TASK OBJECTIVE –
The required output is the lines below from the line containing "destruct (load_some 2 (sum_at" to the line containing "assert (Lh : length", inclusive, retyped exactly. No other lines belong in it.

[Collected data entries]
● ● ● ● ●

(* ===== verification/NatPackets.v ===== *)
(** * What the translation of [NatModule.v] does to a packet

    [Stamp] replaces an address and a port, and updates the checksums by the
    difference.  A packet is split into the IP header and what follows. *)

From Stdlib Require Import NArith Strings.Byte.
From S2P Require Import Prelude Cuckoo Checksum NatModule.

#[local] Open Scope N_scope.
Implicit Types (p h g : list byte).

(** ** Fields *)

(** The bytes [l] at [off]. *)
Definition splice (off : nat) (l p : list byte) : list byte := take off p ++ l ++ drop (off + length l) p.

Lemma splice_length off l p : (off + length l <= length p)%nat -> length (splice off l p) = length p.
Proof. intros H. unfold splice. rewrite !length_app, length_take, length_drop. lia. Qed.

Lemma drop_take_app o n p q : (o + n <= length p)%nat -> take n (drop o (p ++ q)) = take n (drop o p).
Proof. intros H. rewrite drop_app_le by lia. rewrite take_app_le; [done|]. rewrite length_drop. lia. Qed.

Lemma slice_splice_ne n o off l p :
  (off + length l <= length p)%nat -> (o + n <= off \/ off + length l <= o)%nat -> slice o n (splice off l p) = slice o n p.
Proof.
  intros Hl Ho. unfold slice. rewrite splice_length by done. enough (E : take n (drop o (splice off l p)) = take n (drop o p)) by by rewrite E.
  unfold splice. destruct Ho as [Ho|Ho].
  - rewrite drop_take_app by (rewrite length_take; lia). rewrite !take_drop_commute, take_take. do 2 f_equal. lia.
  - rewrite app_assoc, drop_app_ge by (rewrite length_app, length_take; lia). rewrite length_app, length_take, drop_drop.
    do 2 f_equal. lia.
Qed.

Lemma load_splice_ne n o off l p :
  (off + length l <= length p)%nat -> (o + n <= off \/ off + length l <= o)%nat -> load n o (splice off l p) = load n o p.
Proof. intros Hl Ho. unfold load. by rewrite slice_splice_ne. Qed.

Lemma load_splice_eq off l p : (off + length l <= length p)%nat -> load (length l) off (splice off l p) = Some (le l).
Proof.
  intros Hl. unfold load, slice. rewrite splice_length by done. rewrite option_guard_True by lia.
  cbn [mbind option_bind fmap option_fmap option_map]. unfold splice. rewrite drop_app_length' by (rewrite length_take; lia).
  by rewrite take_app_length.
Qed.

Lemma load_some n off p : (off + n <= length p)%nat -> exists v, load n off p = Some v /\ v < 256 ^ N.of_nat n.
Proof.
  intros Hl. unfold load, slice. rewrite option_guard_True by lia. eexists. split; [reflexivity|].
  eapply N.lt_le_trans; [apply le_lt|]. apply N.pow_le_mono_r; [done|]. rewrite length_take, length_drop. lia.
Qed.

Lemma load_length n off p v : load n off p = Some v -> (off + n <= length p)%nat.
Proof. unfold load, slice. case_guard; [done|]. done. Qed.

(** What a field of two or four bytes holds. *)
Definition bytes16 (v : N) : list byte := [byte_of v; byte_of (v / 256)].
Definition bytes32 (v : N) : list byte := [byte_of v; byte_of (v / 256); byte_of (v / 65536); byte_of (v / 16777216)].

Lemma le_bytes16 v : v < 65536 -> le (bytes16 v) = v.
Proof. intros Hv. unfold bytes16. simpl. rewrite !byte_of_ok. nlia. Qed.

Lemma le_bytes32 v : v < 2 ^ 32 -> le (bytes32 v) = v.
Proof. intros Hv. unfold bytes32. simpl. rewrite !byte_of_ok. change (2 ^ 32) with 4294967296 in Hv. nlia. Qed.

Lemma store16_splice off v p : store16 off v p = splice off (bytes16 v) p.
Proof. done. Qed.

Lemma store32_splice off v p : store32 off v p = splice off (bytes32 v) p.
Proof. done. Qed.

Lemma put16_ok off v p : (off + 2 <= length p)%nat -> put16 off v p = Some (store16 off v p).
Proof. intros. unfold put16. by rewrite option_guard_True. Qed.

Lemma put32_ok off v p : (off + 4 <= length p)%nat -> put32 off v p = Some (store32 off v p).
Proof. intros. unfold put32. by rewrite option_guard_True. Qed.

(** A field of the first part, of the second part. *)
Lemma load_left n o h g : (o + n <= length h)%nat -> load n o (h ++ g) = load n o h.
Proof.
  intros Hl. unfold load, slice. rewrite length_app, !option_guard_True by lia. cbn [mbind option_bind]. by rewrite drop_take_app.
Qed.

Lemma load_right n o h g : load n (length h + o) (h ++ g) = load n o g.
Proof.
  unfold load, slice. rewrite drop_app_add. rewrite length_app.
  case_guard as C1; case_guard as C2; (done || (exfalso; lia)).
Qed.

Lemma splice_left off l h g : (off + length l <= length h)%nat -> splice off l (h ++ g) = splice off l h ++ g.
Proof. intros Hl. unfold splice. rewrite take_app_le by lia. rewrite drop_app_le by lia. by rewrite <- !app_assoc. Qed.

Lemma splice_right off l h g : splice (length h + off) l (h ++ g) = h ++ splice off l g.
Proof.
  unfold splice. rewrite take_app_add, <- Nat.add_assoc, drop_app_add. by rewrite <- app_assoc.
Qed.

Lemma header_len_left h g : h <> [] -> ip_header_len (h ++ g) = ip_header_len h.
Proof. by destruct h. Qed.

Lemma header_len_splice off l h : (0 < off)%nat -> (off < length h)%nat -> ip_header_len (splice off l h) = ip_header_len h.
Proof. intros H0 Hl. destruct h as [|b h]; [simpl in Hl; lia|]. destruct off; [lia|]. done. Qed.

(** ** The packet after [Stamp] *)

Definition l3_diff (before after : Endpoint) : N := ChecksumIncrement32 (e_addr before) (e_addr after).
Definition l4_diff (before after : Endpoint) : N := (l3_diff before after + ChecksumIncrement16 (e_port before) (e_port after)) mod 2 ^ 32.

Definition l4_size (proto : N) : nat := if proto =? kTcp then 20 else 8.

(** An IP header [h] of at least 20 bytes, and a transport header for its protocol. *)
Record parted (h g : list byte) (proto : N) : Prop := {
  h_len : ip_header_len h = Some (length h);
  h_min : (20 <= length h)%nat;
  h_proto : load 1 9 h = Some proto;
  g_min : (l4_size proto <= length g)%nat
}.

(** What the two headers become. *)
Definition new_header (dir : Direction) (before after : Endpoint) (c : N) (h : list byte) : list byte :=
  store16 10 (UpdateChecksumWithIncrement c (l3_diff before after)) (store32 (addr_at dir) (e_addr after) h).
Definition new_tcp (dir : Direction) (before after : Endpoint) (c : N) (g : list byte) : list byte :=
  store16 16 (UpdateChecksumWithIncrement c (l4_diff before after)) (store16 (port_at dir) (e_port after) g).
Definition new_udp (dir : Direction) (before after : Endpoint) (c : N) (g : list byte) : list byte :=
  let g := store16 (port_at dir) (e_port after) g in
  if c =? 0 then g
  else let u := UpdateChecksumWithIncrement c (l4_diff before after) in store16 6 (if u =? 0 then 65535 else u) g.
Definition new_icmp (before after : Endpoint) (c : N) (g : list byte) : list byte :=
  store16 2 (UpdateChecksum16 c (e_port before) (e_port after)) (store16 4 (e_port after) g).

(** Where the transport checksum is. *)
Definition sum_at (proto : N) : nat := if proto =? kTcp then 16 else if proto =? kUdp then 6 else 2.

Definition new_segment (proto : N) (dir : Direction) (before after : Endpoint) (c : N) (g : list byte) : list byte :=
  if proto =? kTcp then new_tcp dir before after c g
  else if proto =? kUdp then new_udp dir before after c g else new_icmp before after c g.

Lemma store32_length off v p : (off + 4 <= length p)%nat -> length (store32 off v p) = length p.
Proof. intros. rewrite store32_splice. by apply splice_length. Qed.

Lemma addr_at_range dir : addr_at dir = 12%nat \/ addr_at dir = 16%nat.
Proof. destruct dir; auto. Qed.

Lemma port_at_range dir : port_at dir = 0%nat \/ port_at dir = 2%nat.
Proof. destruct dir; auto. Qed.

Lemma stamp_ok dir h g proto before after :
  parted h g proto -> exists c c4, load 2 10 h = Some c /\ load 2 (sum_at proto) g = Some c4 /\ c < 65536 /\ c4 < 65536 /\
    Stamp dir (h ++ g) (length h) before after = Some (new_header dir before after c h ++ new_segment proto dir before after c4 g).
Proof.
  intros [Hl Hmin Hp Hg]. destruct (load_some 2 10 h) as (c & Ec & Bc); [lia|].
  assert (Hs : (sum_at proto + 2 <= length g)%nat).
  { unfold sum_at, l4_size in *. destruct (proto =? kTcp), (proto =? kUdp); lia. }
  assert (H8 : (8 <= length g)%nat) by (unfold l4_size in Hg; destruct (proto =? kTcp); lia).
  destruct (load_some 2 (sum_at proto) g Hs) as (c4 & Ec4 & Bc4). exists c, c4. do 4 (split; [done|]).
  pose proof (addr_at_range dir) as Ha. pose proof (port_at_range dir) as Hpo.
  assert (Hsum : load 2 (sum_at proto) (store16 (if (proto =? kTcp) || (proto =? kUdp) then port_at dir else 4) (e_port after) g) = Some c4).
  { rewrite store16_splice, load_splice_ne; [done|simpl|simpl]; unfold sum_at; destruct (proto =? kTcp), (proto =? kUdp); cbn [orb]; lia. }
  unfold Stamp. rewrite load_left by lia. rewrite Hp. cbn [mbind option_bind].
  rewrite put32_ok by (rewrite length_app; lia). rewrite store32_splice, splice_left by (simpl; lia). rewrite <- store32_splice. cbn [mbind option_bind].
  assert (L32 : length (store32 (addr_at dir) (e_addr after) h) = length h) by (apply store32_length; lia).
  rewrite load_left by (rewrite L32; lia). rewrite store32_splice, load_splice_ne by (simpl; lia). rewrite <- store32_splice.
  rewrite Ec. cbn [mbind option_bind]. rewrite put16_ok by (rewrite length_app; lia). rewrite store16_app by (rewrite L32; lia).
  fold (l3_diff before after). fold (new_header dir before after c h). fold (l4_diff before after).
  assert (Lh : length (new_header dir before after c h) = length h) by (unfold new_header; rewrite store16_length by lia; done).
  cbn [mbind option_bind]. set (h' := new_header _ _ _ _ _) in *. clearbody h'. rewrite <- Lh.
  assert (Hput : forall o v g', (o + 2 <= length g')%nat -> put16 (length h' + o) v (h' ++ g') = Some (h' ++ store16 o v g')).
  { intros o v g' Ho. rewrite put16_ok by (rewrite length_app; lia). by rewrite store16_splice, splice_right. }
  unfold new_segment, sum_at, new_tcp, new_udp, new_icmp in *. destruct (proto =? kTcp); [|destruct (proto =? kUdp)]; cbn [orb] in *;
    rewrite Hput by lia; cbn [mbind option_bind]; rewrite load_right, Hsum; cbn [mbind option_bind].
  - by rewrite Hput by (rewrite store16_length; lia).
  - destruct (c4 =? 0); [done|]. by rewrite Hput by (rewrite store16_length; lia).
  - by rewrite Hput by (rewrite store16_length; lia).
Qed.

Definition ep_ok (e : Endpoint) : Prop := e_addr e < 2 ^ 32 /\ e_port e < 65536.

(** A load after the stores at other places; the last store at its own place. *)
Ltac load_stores :=
  rewrite ?store16_splice, ?store32_splice;
  repeat (rewrite load_splice_ne by (rewrite ?splice_length by (simpl; lia); simpl; lia)).

Lemma new_header_length dir before after c h : (20 <= length h)%nat -> length (new_header dir before after c h) = length h.
Proof.
  intros Hh. pose proof (addr_at_range dir). unfold new_header. rewrite store16_length; rewrite store32_length; lia.
Qed.

Lemma new_segment_length proto dir before after c g : (l4_size proto <= length g)%nat -> length (new_segment proto dir before after c g) = length g.
Proof.
  intros Hg. pose proof (port_at_range dir). unfold new_segment, new_tcp, new_udp, new_icmp, l4_size in *.
  destruct (proto =? kTcp); [|destruct (proto =? kUdp); [destruct (c =? 0)|]]; rewrite ?store16_length; rewrite ?store16_length; lia.
Qed.

Lemma new_header_loads dir before after c h :
  (20 <= length h)%nat -> e_addr after < 2 ^ 32 -> let h' := new_header dir before after c h in
  load 4 (addr_at dir) h' = Some (e_addr after) /\
  (forall n o, (o + n <= 10 \/ (12 <= o /\ (o + n <= addr_at dir \/ addr_at dir + 4 <= o)))%nat -> load n o h' = load n o h) /\
  ip_header_len h' = ip_header_len h.
Proof.
  intros Hh Ha. cbn zeta. unfold new_header. pose proof (addr_at_range dir) as Hr. split; [|split].
  - rewrite store16_splice, store32_splice, load_splice_ne by (rewrite ?splice_length by (simpl; lia); simpl; lia).
    change 4%nat with (length (bytes32 (e_addr after))). rewrite load_splice_eq by (simpl; lia). by rewrite le_bytes32.
  - intros n o Ho. by load_stores.
  - rewrite store16_splice, store32_splice. rewrite !header_len_splice; try done; rewrite ?splice_length by (simpl; lia); lia.
Qed.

● ● ● ● ●

ANSWER SECTION –
  destruct (load_some 2 (sum_at proto) g Hs) as (c4 & Ec4 & Bc4). exists c, c4. do 4 (split; [done|]).
  pose proof (addr_at_range dir) as Ha. pose proof (port_at_range dir) as Hpo.
  assert (Hsum : load 2 (sum_at proto) (store16 (if (proto =? kTcp) || (proto =? kUdp) then port_at dir else 4) (e_port after) g) = Some c4).
  { rewrite store16_splice, load_splice_ne; [done|simpl|simpl]; unfold sum_at; destruct (proto =? kTcp), (proto =? kUdp); cbn [orb]; lia. }
  unfold Stamp. rewrite load_left by lia. rewrite Hp. cbn [mbind option_bind].
  rewrite put32_ok by (rewrite length_app; lia). rewrite store32_splice, splice_left by (simpl; lia). rewrite <- store32_splice. cbn [mbind option_bind].
  assert (L32 : length (store32 (addr_at dir) (e_addr after) h) = length h) by (apply store32_length; lia).
  rewrite load_left by (rewrite L32; lia). rewrite store32_splice, load_splice_ne by (simpl; lia). rewrite <- store32_splice.
  rewrite Ec. cbn [mbind option_bind]. rewrite put16_ok by (rewrite length_app; lia). rewrite store16_app by (rewrite L32; lia).
  fold (l3_diff before after). fold (new_header dir before after c h). fold (l4_diff before after).
  assert (Lh : length (new_header dir before after c h) = length h) by (unfold new_header; rewrite store16_length by lia; done).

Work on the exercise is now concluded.